Analysts question Korea torpedo incident

By Jeff Stein

How is it that a submarine of a fifth-rate power was able to penetrate a U.S.-South Korean naval exercise and sink a ship that was designed for anti-submarine warfare?

Such questions are being fueled by suggestions in the South Korean and Japanese media that the naval exercise was intended to provoke the North to attack. The resulting public outcry in the South, according to this analysis, would bolster support for a conservative government in Seoul that is opposed to reconciliation efforts.

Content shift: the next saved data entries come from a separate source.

(** What a report does for a stored call whose invoice and client are in
    the store, once the duration could be computed and the summary written:
    the question to the model and the request of a sheet update are made;
    the rows are stored when the update lets nothing out and the commit
    flushes the call log, and the session is rolled back otherwise. *)
Lemma end_of_call_processed (m c : list (pystr * json)) (cid : json)
    (l : CallLog.t) (inv : Invoice.t) (cl : Client.t) (dur : json)
    (r : Classifier.outcome) (rs : pystr) (w w1 : World) :
  dict_get k_call (JDict []) m = JDict c ->
  dict_get k_id JNull c = cid ->
  json_truthy cid = true ->
  call_log_by_vapi_call_id (db w) cid = Some l ->
  invoice_of (db w) l = Some inv ->
  client_of (db w) inv = Some cl ->
  call_duration_of (started_at_of c) (ended_at_of c) = Ok dur ->
  Classifier.parse_call_outcome (transcript_of m)
    (dict_get k_summary (JStr []) m) w = (Ok r, w1) ->
  Classifier.generate_summary r = Ok rs ->
  let l' := completed_call_log l dur (transcript_of m) rs
              (dict_get k_recordingUrl JNull c)
              (dict_get k_cost (JInt 0) c) r in
  let d1 := update_call_log (db w) l' in
  let x := mkSheetUpdate (Invoice.invoice_id inv) (CallLog.call_made_on l) rs
             (dict_get Classifier.k_next_follow_up_date VNone r)
             (dict_get Classifier.k_payment_status VNone r)
             (Client.google_sheet_id cl) r
             (J (dict_get k_recordingUrl JNull c)) in
  let asked :=
    events w
    ++ [ModelAsked (transcript_of m)
          (Classifier.summary_or_default (dict_get k_summary (JStr []) m))] in
  let stored :=
    if classified_paid r then mark_paid d1 inv (clock w) else d1 in
  _handle_end_of_call_body (JDict m) w
  = match sheet_update_raises asked x, flush_call_log l l' with
    | None, None =>
        (Ok tt,
         mkWorld stored (clock w) (asked ++ [SheetUpdateRequested x]))
    | Some e, _ | None, Some e =>
        (Raise e,
         mkWorld (db w) (clock w) (asked ++ [SheetUpdateRequested x]))
    end.
Proof.
  intros Hc Hid Htruthy Hl Hinv Hcl Hdur Hparse Hsum l' d1 x asked stored.
  unfold _handle_end_of_call_body, bind, lift, ret, json_get.
  rewrite Hc, Hid, Htruthy. cbn [negb].
  unfold started_at_of, ended_at_of in Hdur. rewrite Hdur. cbv beta iota.
  fold (transcript_of m).
  destruct (parse_call_outcome_world (transcript_of m)
              (dict_get k_summary (JStr []) m) w) as [r0 Hr].
  rewrite Hr in Hparse. inversion Hparse; subst r0 w1. clear Hparse.
  rewrite Hr, Hsum. cbv beta iota.
  unfold _update_google_sheet_from_call.
  unfold with_db, bind, get_world, modify, raise, raise_if, ret, set_db, emit.
  cbn [db clock events].
  rewrite (found_is_bound _ _ _ Hl). cbv beta iota. cbn [db clock events].
  rewrite Hl. cbv beta iota. cbn [db clock events].
  fold l'. fold d1. fold (classified_paid r).
  assert (invoice_of d1 l' = Some inv) as Hinv1 by exact Hinv.
  assert (client_of d1 inv = Some cl) as Hcl1 by exact Hcl.
  subst stored.
  destruct (classified_paid r) eqn:Epaid; cbn [db clock events].
  - rewrite Hinv1. cbn [db clock events].
    rewrite (invoice_after_mark_paid d1 l' inv (clock w) Hinv1).
    rewrite client_after_mark_paid, Hcl1.
    cbn [db clock events].
    assert (Invoice.invoice_id
              (if Invoice.is_paid inv then inv
               else Invoice.set_payment_status inv PAID (clock w))
            = Invoice.invoice_id inv) as ->
      by (destruct (Invoice.is_paid inv); reflexivity).
    change (sheet_update_raises _ _) with (sheet_update_raises asked x).
    destruct (sheet_update_raises asked x); cbn [db clock events];
      [reflexivity|].
    cbn [flush_assigned].
    destruct (flush_call_log l l'); reflexivity.
  - rewrite Hinv1, Hcl1. cbn [db clock events].
    change (sheet_update_raises _ _) with (sheet_update_raises asked x).
    destruct (sheet_update_raises asked x); cbn [db clock events];
      [reflexivity|].
    cbn [flush_assigned].
    destruct (flush_call_log l l'); reflexivity.
Qed.
(** [PlanGivenData.__init__]: [align_words] stands for the device data and
    [node_count] for the local discretisation. *)
Definition PlanGivenData_init (align_words : Z -> Z) (node_count : Z)
    (allow_microblocking : bool) (float_size max_face_dofs : Z)
    : except PlanGivenData :=
  mb ← _find_microblock_size (align_words float_size) node_count
          allow_microblocking;
  Ok {| float_size := float_size; dofs_per_el := node_count;
        max_face_dofs := max_face_dofs; microblock := mb |}.

(** * hedge.backends.vector_expr *)

(** ** Symbolic expressions *)

(** Modelled from the spec: the source of the expression trees
    ([pymbolic.primitives]) is not at hand; the spec treats them as a black
    box that supports dependency collection, substitution and C
    stringification.  The nodes
    below are the ones the three visitors used by [vector_expr.py] tell
    apart: leaves, arithmetic, subscripts and attribute lookups, calls,
    marked common sub-expressions, and [Foreign], an expression of a class
    for which a mapper has no [map_...] method. *)
Inductive expr : Type :=
| Var (name : string)
| Constant (value : Z)
| Sum (children : list expr)
| Product (children : list expr)
| Quotient (numerator denominator : expr)
| Power (base exponent : expr)
| Subscript (aggregate index : expr)
| Lookup (aggregate : expr) (name : string)
| Call (function : expr) (parameters : list expr)
| CommonSubexpression (child : expr)
| Foreign (cls : string).

(** Structural equality, which is what [==] and [hash] of these trees use. *)
#[global] Instance expr_eq_dec : EqDecision expr.
Proof.
  refine (fix go (e1 e2 : expr) : Decision (e1 = e2) :=
    let _ : EqDecision expr := @go in
    match e1, e2 with
    | Var n1, Var n2 => cast_if (decide (n1 = n2))
    | Constant c1, Constant c2 => cast_if (decide (c1 = c2))
    | Sum l1, Sum l2 => cast_if (decide (l1 = l2))
    | Product l1, Product l2 => cast_if (decide (l1 = l2))
    | Quotient a1 b1, Quotient a2 b2 =>
        cast_if_and (decide (a1 = a2)) (decide (b1 = b2))
    | Power a1 b1, Power a2 b2 =>
        cast_if_and (decide (a1 = a2)) (decide (b1 = b2))
    | Subscript a1 b1, Subscript a2 b2 =>
        cast_if_and (decide (a1 = a2)) (decide (b1 = b2))
    | Lookup a1 n1, Lookup a2 n2 =>
        cast_if_and (decide (a1 = a2)) (decide (n1 = n2))
    | Call f1 l1, Call f2 l2 =>
        cast_if_and (decide (f1 = f2)) (decide (l1 = l2))
    | CommonSubexpression c1, CommonSubexpression c2 =>
        cast_if (decide (c1 = c2))
    | Foreign k1, Foreign k2 => cast_if (decide (k1 = k2))
    | _, _ => right _
    end); abstract congruence.
Defined.

(** The sub-expressions of [t], itself included, parents first. *)
Fixpoint subexprs (t : expr) : list expr :=
  t ::
  match t with
  | Sum cs | Product cs => flat_map subexprs cs
  | Quotient a b | Power a b | Subscript a b => subexprs a ++ subexprs b
  | Lookup a _ => subexprs a
  | Call f ps => subexprs f ++ flat_map subexprs ps
  | CommonSubexpression c => subexprs c
  | Var _ | Constant _ | Foreign _ => []
  end.

(** The kinds of node that can be a dependency, and hence a key of the
    substitution map. *)
Definition dependency_kind (e : expr) : Prop :=
  match e with
  | Var _ | Subscript _ _ | Lookup _ _ | Foreign _ => True
  | _ => False
  end.

Definition is_foreign (e : expr) : Prop :=
  match e with
  | Foreign _ => True
  | _ => False
  end.

#[global] Instance is_foreign_dec (e : expr) : Decision (is_foreign e).
Proof. destruct e; simpl; apply _. Defined.

(** ** Python containers keyed by expressions *)

(** A [dict] built from a list of pairs, as that list: a later pair
    overrides an earlier one with an equal key. *)
Definition dict_get {V : Type} (d : list (expr * V)) (k : expr) : option V :=
  fold_left (fun found kv => if decide (kv.1 = k) then Some kv.2 else found)
    d None.

(** [enumerate] *)
Definition enumerate {A : Type} (l : list A) : list (nat * A) :=
  imap (fun i a => (i, a)) l.

(** [sep.join(l)] *)
Fixpoint str_join (sep : string) (l : list string) : string :=
  match l with
  | [] => ""
  | [s] => s
  | s :: l' => s +:+ sep +:+ str_join sep l'
  end.

Definition newline : string := String (Ascii.ascii_of_nat 10) "".

(** ["%d" % i] *)
Definition fmt_d (i : nat) : string :=
  NilEmpty.string_of_uint (Nat.to_uint i).

Definition repr_Z (z : Z) : string :=
  NilEmpty.string_of_int (Z.to_int z).

(** ** Visitors *)

(** Modelled from the spec: the source of
    [pymbolic.mapper.Mapper.handle_unsupported_expression] is not at hand; it
    is the fallback of a mapper that meets an expression class it has no
    method for, and reports it as an error. *)
Definition Mapper_handle_unsupported_expression {A : Type} (mapper : string)
    (e : expr) : except A :=
  Raise (ValueError (mapper +:+ " cannot handle expressions of this type")).

(** [DefaultingSubstitutionMapper.handle_unsupported_expression] (lines
    36-42).  The [else] branch calls the handler of the base class and has no
    [return]: the base class raises, and were it to come back the method
    would give [None], not the expression. *)
Definition handle_unsupported_expression (subst_func : expr -> option expr)
    (e : expr) : except expr :=
  match subst_func e with
  | Some result => Ok result
  | None =>
      Mapper_handle_unsupported_expression "DefaultingSubstitutionMapper" e
  end.

(** Modelled from the spec: the traversal of
    [DefaultingSubstitutionMapper(subst_func)(e)] is inherited from
    [pymbolic.mapper.substitutor.SubstitutionMapper] and
    [hedge.optemplate.IdentityMapperMixin], whose sources are not at hand;
    only the last case is the class's own.  A variable,
    subscript or lookup is replaced when [subst_func] knows it; every other
    supported node, and an unknown one of these three, is rebuilt from its
    rewritten children ("left unchanged"). *)
Fixpoint DefaultingSubstitutionMapper (subst_func : expr -> option expr)
    (e : expr) : except expr :=
  let rec := DefaultingSubstitutionMapper subst_func in
  match e with
  | Var _ =>
      match subst_func e with
      | Some result => Ok result
      | None => Ok e
      end
  | Subscript a i =>
      match subst_func e with
      | Some result => Ok result
      | None => a' ← rec a; i' ← rec i; Ok (Subscript a' i')
      end
  | Lookup a n =>
      match subst_func e with
      | Some result => Ok result
      | None => a' ← rec a; Ok (Lookup a' n)
      end
  | Constant _ => Ok e
  | Sum cs => cs' ← mapM rec cs; Ok (Sum cs')
  | Product cs => cs' ← mapM rec cs; Ok (Product cs')
  | Quotient a b => a' ← rec a; b' ← rec b; Ok (Quotient a' b')
  | Power a b => a' ← rec a; b' ← rec b; Ok (Power a' b')
  | Call f ps => f' ← rec f; ps' ← mapM rec ps; Ok (Call f' ps')
  | CommonSubexpression c => c' ← rec c; Ok (CommonSubexpression c')
  | Foreign _ => handle_unsupported_expression subst_func e
  end.

Section Builder.

(** The order in which Python iterates over the built-in [set] obtained by
    inserting the given elements one after the other.  It depends on the
    hash values of the elements and on the layout of the hash table, so it
    is a parameter here.  The facts below assume of it only what the
    language guarantees: the elements are those inserted, each once. *)
Variable set_iter : list expr -> list expr.

(** A [set] is represented by its elements in iteration order. *)
Definition set_or (a b : list expr) : list expr := set_iter (a ++ b).
(** ** What a question shows *)

(** X10: in a run that finds its input (count not negative, filter result
    not empty), the question headers are numbered 1, 2, ..., n in the
    order asked, each against the same denominator n, the clamped count
    [min(count, len)]. *)
Theorem X10_questions_are_numbered_from_one `{StrMethods}
    (dataset : list Question.t) (args : Args.t) (lines : list string)
    (rnd : nat → nat) :
  let filtered :=
    filter_questions dataset (Args.category args) (Args.difficulty args) in
  let n := Z.min (Args.count args) (Z.of_nat (length filtered)) in
  0 ≤ Args.count args →
  filtered ≠ [] →
  (2 * Z.to_nat n ≤ length lines)%nat →
  headers (stdout (main_on dataset args (initial_world lines rnd)).2)
  = (λ k, (k, n)) <$> seqZ 1 n.
Proof.
  intros filtered n Hcount Hne Hlines.
  destruct (select_fresh dataset args lines rnd Hcount)
    as (selected & d' & Hsel & Hlen & _).
  fold filtered in Hlen. cbn [fresh Self.count] in Hlen. fold n in Hlen.
  rewrite (main_on_total dataset args selected lines rnd d') by done.
  rewrite decide_True by lia. cbn [snd stdout].
  unfold headers. rewrite !omap_app.
  fold (headers (played (fresh filtered (Args.count args) (Args.random args))
                   1 selected lines)).
  rewrite headers_played by lia. cbn [fresh Self.count]. fold n.
  rewrite Hlen. simpl. by rewrite app_nil_r.
Qed.

Lemma X10_questions_are_numbered_witness :
  headers (stdout (@main ascii_str (Args.mk 5 None None false)
                     (initial_world ["b"; ""; "c"; ""] (λ _, 0%nat))).2)
  = [(1, 2); (2, 2)].
Proof.
  assert (Hcount : 0 ≤ Args.count (Args.mk 5 None None false))
    by (simpl; lia).
  assert (Hne : @filter_questions ascii_str QUESTIONS None None ≠ [])
    by discriminate.
  refine (@X10_questions_are_numbered_from_one ascii_str QUESTIONS
            (Args.mk 5 None None false) ["b"; ""; "c"; ""] (λ _, 0%nat)
            Hcount Hne _).
  simpl. lia.
Defined.

(** The order of [sorted] on the items of a dict. *)
Lemma string_compare_refl (s : string) : String.compare s s = Eq.
Proof.
  pose proof (String.compare_antisym s s) as Ha.
  by destruct (String.compare s s).
Qed.

Lemma item_le_total (a b : string * string) :
  item_le a b = false → item_le b a = true.
Proof.
  unfold item_le, String.ltb, String.leb.
  rewrite (String.compare_antisym b.1 a.1), (String.compare_antisym b.2 a.2).
  destruct (String.compare a.1 b.1) eqn:Hk; simpl; try done.
  apply String.compare_eq_iff in Hk. rewrite Hk, !String.eqb_refl. simpl.
  by destruct (String.compare a.2 b.2).
Qed.

Lemma insert_item_perm a l : insert_item a l ≡ₚ a :: l.
Proof.
  induction l as [|b l IH]; simpl; [done|].
  destruct (item_le a b); [done|]. by rewrite IH, Permutation_swap.
Qed.

Lemma sorted_items_perm items : sorted_items items ≡ₚ items.
Proof.
  induction items as [|a items IH]; [done|].
  unfold sorted_items in *. simpl. by rewrite insert_item_perm, IH.
Qed.

Lemma insert_item_sorted a l :
  Sorted (λ x y, item_le x y = true) l →
  Sorted (λ x y, item_le x y = true) (insert_item a l).
Proof.
  induction 1 as [|b l Hs IH Hb]; simpl.
  - by repeat constructor.
  - destruct (item_le a b) eqn:Hab.
    + constructor; [by constructor|]. by constructor.
    + constructor; [done|].
      destruct Hb as [|c l Hbc]; simpl.
      * constructor. by apply item_le_total.
      * destruct (item_le a c); constructor; [by apply item_le_total|done].
Qed.

Lemma sorted_items_sorted items :
  Sorted (λ x y, item_le x y = true) (sorted_items items).
Proof.
  induction items as [|a items IH]; [constructor|].
  unfold sorted_items in *. simpl. by apply insert_item_sorted.
Qed.

Lemma item_le_distinct_keys (a b : string * string) :
  item_le a b = true → a.1 ≠ b.1 → String.ltb a.1 b.1 = true.
Proof.
  unfold item_le. destruct (String.ltb a.1 b.1); [done|]. simpl.
  intros [Heq _]%andb_prop Hne. by apply String.eqb_eq in Heq.
Qed.

Lemma sorted_distinct_keys (l : list (string * string)) :
  Sorted (λ x y, item_le x y = true) l →
  NoDup l.*1 →
  Sorted (λ x y, String.ltb x.1 y.1 = true) l.
Proof.
  induction 1 as [|a l Hs IH Ha]; intros Hnd; [constructor|].
  apply NoDup_cons in Hnd as [Hin Hnd]. constructor; [by apply IH|].
  destruct Ha as [|b l Hab]; constructor.
  apply item_le_distinct_keys; [done|].
  intros Heq. apply Hin. rewrite Heq. simpl. apply list_elem_of_here.
Qed.

Lemma shown_options_map (l : list (string * string)) :
  shown_options (map (λ item, QOption item.1 item.2) l) = l.
Proof.
  induction l as [|[k v] l IH]; [done|]. simpl. by rewrite IH.
Qed.

Lemma shown_options_asking `{StrMethods} self num q :
  shown_options (asking self num q) = sorted_items (Question.options q).
Proof.
  unfold asking, shown_options. rewrite !omap_app.
  fold (shown_options (map (λ item : string * string, QOption item.1 item.2)
                         (sorted_items (Question.options q)))).
  rewrite shown_options_map. simpl. by rewrite app_nil_r.
Qed.

(** X11: whatever standard input holds, [ask_question] prints every
    option of the record exactly once, in ascending order of the pairs
    (key, text); when the keys are pairwise different, as the keys of a
    dict are, they appear in strictly ascending order. *)
Theorem X11_options_shown_in_key_order `{StrMethods}
    (num : Z) (q : Question.t) (self : Self.t) (lines : list string)
    (rnd : nat → nat) (d : nat) :
  let shown :=
    shown_options
      (stdout (ExamQuiz.ask_question num q
                 (mkWorld lines [] rnd d (Some self))).2) in
  shown ≡ₚ Question.options q
  ∧ Sorted (λ x y, item_le x y = true) shown
  ∧ (NoDup (Question.options q).*1 →
     Sorted (λ x y, String.ltb x.1 y.1 = true) shown).
Proof.
  intros shown.
  assert (Hshown : shown = sorted_items (Question.options q)).
  { unfold shown. destruct lines as [|line [|ack rest]].
    - rewrite ask_question_no_answer. cbn [snd stdout app].
      apply shown_options_asking.
    - rewrite ask_question_no_ack. cbn [snd stdout app].
      unfold shown_options. rewrite omap_app.
      fold (shown_options (asking self num q)).
      rewrite shown_options_asking.
      unfold feedback. simpl. destruct (decide _); simpl; by rewrite app_nil_r.
    - rewrite ask_question_answered, transcript_split. cbn [snd stdout app].
      unfold shown_options. rewrite omap_app.
      fold (shown_options (asking self num q)).
      rewrite shown_options_asking.
      unfold feedback. simpl. destruct (decide _); simpl; by rewrite app_nil_r. }
  rewrite Hshown. split_and!.
  - apply sorted_items_perm.
  - apply sorted_items_sorted.
  - intros Hnd. apply sorted_distinct_keys; [apply sorted_items_sorted|].
    by rewrite sorted_items_perm.
Qed.

(** ** More on the filter *)

(** X12: on ASCII text the category criterion is insensitive to case:
    two criteria that differ in the case of their letters only select the
    same records of any list, under any difficulty criterion. *)
Theorem X12_category_criterion_ignores_case
    (questions : list Question.t) (c1 c2 : string)
    (difficulty : option string) :
  AsciiStr.lower c1 = AsciiStr.lower c2 →
  @filter_questions ascii_str questions (Some c1) difficulty
  = @filter_questions ascii_str questions (Some c2) difficulty.
Proof.
  intros Hl. unfold filter_questions. cbn [str_lower ascii_str].
  assert (Ht : truthy c1 = truthy c2).
  { unfold AsciiStr.lower in Hl. by destruct c1, c2. }
  by rewrite Ht, Hl.
Qed.

Lemma X12_category_criterion_ignores_case_witness :
  @filter_questions ascii_str QUESTIONS (Some "vlan") None
  = @filter_questions ascii_str QUESTIONS (Some "VLan") None.
Proof.
  assert (Hl : AsciiStr.lower "vlan" = AsciiStr.lower "VLan")
    by reflexivity.
  exact (X12_category_criterion_ignores_case QUESTIONS "vlan" "VLan" None Hl).
Defined.

(** X13: the two criteria act independently and compose: filtering by
    both is filtering by the category and then by the difficulty, or the
    other way round; filtering a filtered list again by the same criteria
    changes nothing; the filter of a concatenation is the concatenation
    of the filters, so that adding records to the dataset never changes
    which of the others pass; and without criteria the list passes
    unchanged. *)
Theorem X13_filter_composes `{StrMethods}
    (questions more : list Question.t) (category difficulty : option string) :
  filter_questions questions category difficulty
  = filter_questions (filter_questions questions category None) None difficulty
  ∧ filter_questions questions category difficulty
    = filter_questions (filter_questions questions None difficulty)
        category None
  ∧ filter_questions (filter_questions questions category difficulty)
      category difficulty
    = filter_questions questions category difficulty
  ∧ filter_questions (questions ++ more) category difficulty
    = filter_questions questions category difficulty
      ++ filter_questions more category difficulty
  ∧ filter_questions questions None None = questions.
Proof.
  split_and!; [rewrite !filter_questions_spec.. | reflexivity].
  - rewrite list_filter_filter. apply list_filter_iff. intros q.
    unfold meets_nonempty. split.
    + intros [Hc Hd]. split_and!; try done; intros ? [=].
    + intros [[_ Hd] [Hc _]]. done.
  - rewrite list_filter_filter. apply list_filter_iff. intros q.
    unfold meets_nonempty. split.
    + intros [Hc Hd]. split_and!; try done; intros ? [=].
    + intros [[Hc _] [_ Hd]]. done.
  - by rewrite list_filter_filter_l.
  - apply filter_app.
Qed.

(** ** Answer keys and normal forms *)

Module AsciiNormalForm.
Import AsciiStr.

Lemma upper_char_idem c : upper_char (upper_char c) = upper_char c.
Proof. by destruct c as [[] [] [] [] [] [] [] []]. Qed.

Lemma upper_idem s : upper (upper s) = upper s.
Proof.
  unfold upper. induction s as [|c s IH]; cbn [map_chars]; [done|].
  by rewrite upper_char_idem, IH.
Qed.

Lemma rstrip_cons c s :
  rstrip (String c s)
  = match rstrip s with
    | EmptyString => if isspace c then EmptyString else String c EmptyString
    | String c' r => String c (String c' r)
    end.
Proof. simpl. by destruct (rstrip s). Qed.
(** * Event-driven backtest core: broker, portfolio ledger and engine

    A shallow embedding of the simulation core of the backtest package
    ([engine/event.py], [engine/portfolio.py], [broker/simulated.py],
    [engine/engine.py], [strategy/base.py], [data/base.py],
    [analysis/metrics.py]) together with the properties of the ledger, the
    broker and the signal sizing.

    Conventions of the embedding.
    - A Python [int] is a [Z].  A Python [float] is read as the rational
      it denotes: prices, cash and fees are [Q], arithmetic is exact, and
      [round(x, n)] is rounding to [n] decimals, ties to even.  NaN and
      infinities are outside the model.  Where a result hangs on the last
      bit of a float product or quotient (the integer part that sizes an
      order, the cent a commission is rounded to) the lines are given a
      second time on binary64 numbers, in [Binary64].
    - Strings stay strings: the directions and order kinds are compared
      with [==] on text in the source, and so they are here.
    - Methods that read or write [self] are computations in a small
      state-and-exception monad over the object they act on. *)

From Stdlib Require Import ZArith QArith Qround Qminmax Qabs String List Bool Lia Lqa
  Permutation Floats.
Import ListNotations.

Set Warnings "-inexact-float".

Local Open Scope Q_scope.
Local Open Scope string_scope.

(** ** Python numerics *)

Module Py.

(** [a < b] on floats, as a boolean. *)
Definition ltb (a b : Q) : bool := negb (Qle_bool b a).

As fanciful as it may sound to Western ears, the case that Operation Foal Eagle was designed to provoke the North has been underscored by constant references in regional media to charts showing the location where the ship was sunk -- in waters close to, and claimed by, North Korea.

"Baengnyeong Island is only 20 kilometers from North Korea in an area that the North claims as its maritime territory, except for the South Korean territorial sea around the island,” Japanese journalist Tanaka Sakai wrote in the left-leaning Asia-Pacific Journal: Japan Focus.

He called the sinking of the ship “an enigma.”

"The Cheonan was a patrol boat whose mission was to survey with radar and sonar the enemy’s submarines, torpedoes, and aircraft ... " Sakai wrote.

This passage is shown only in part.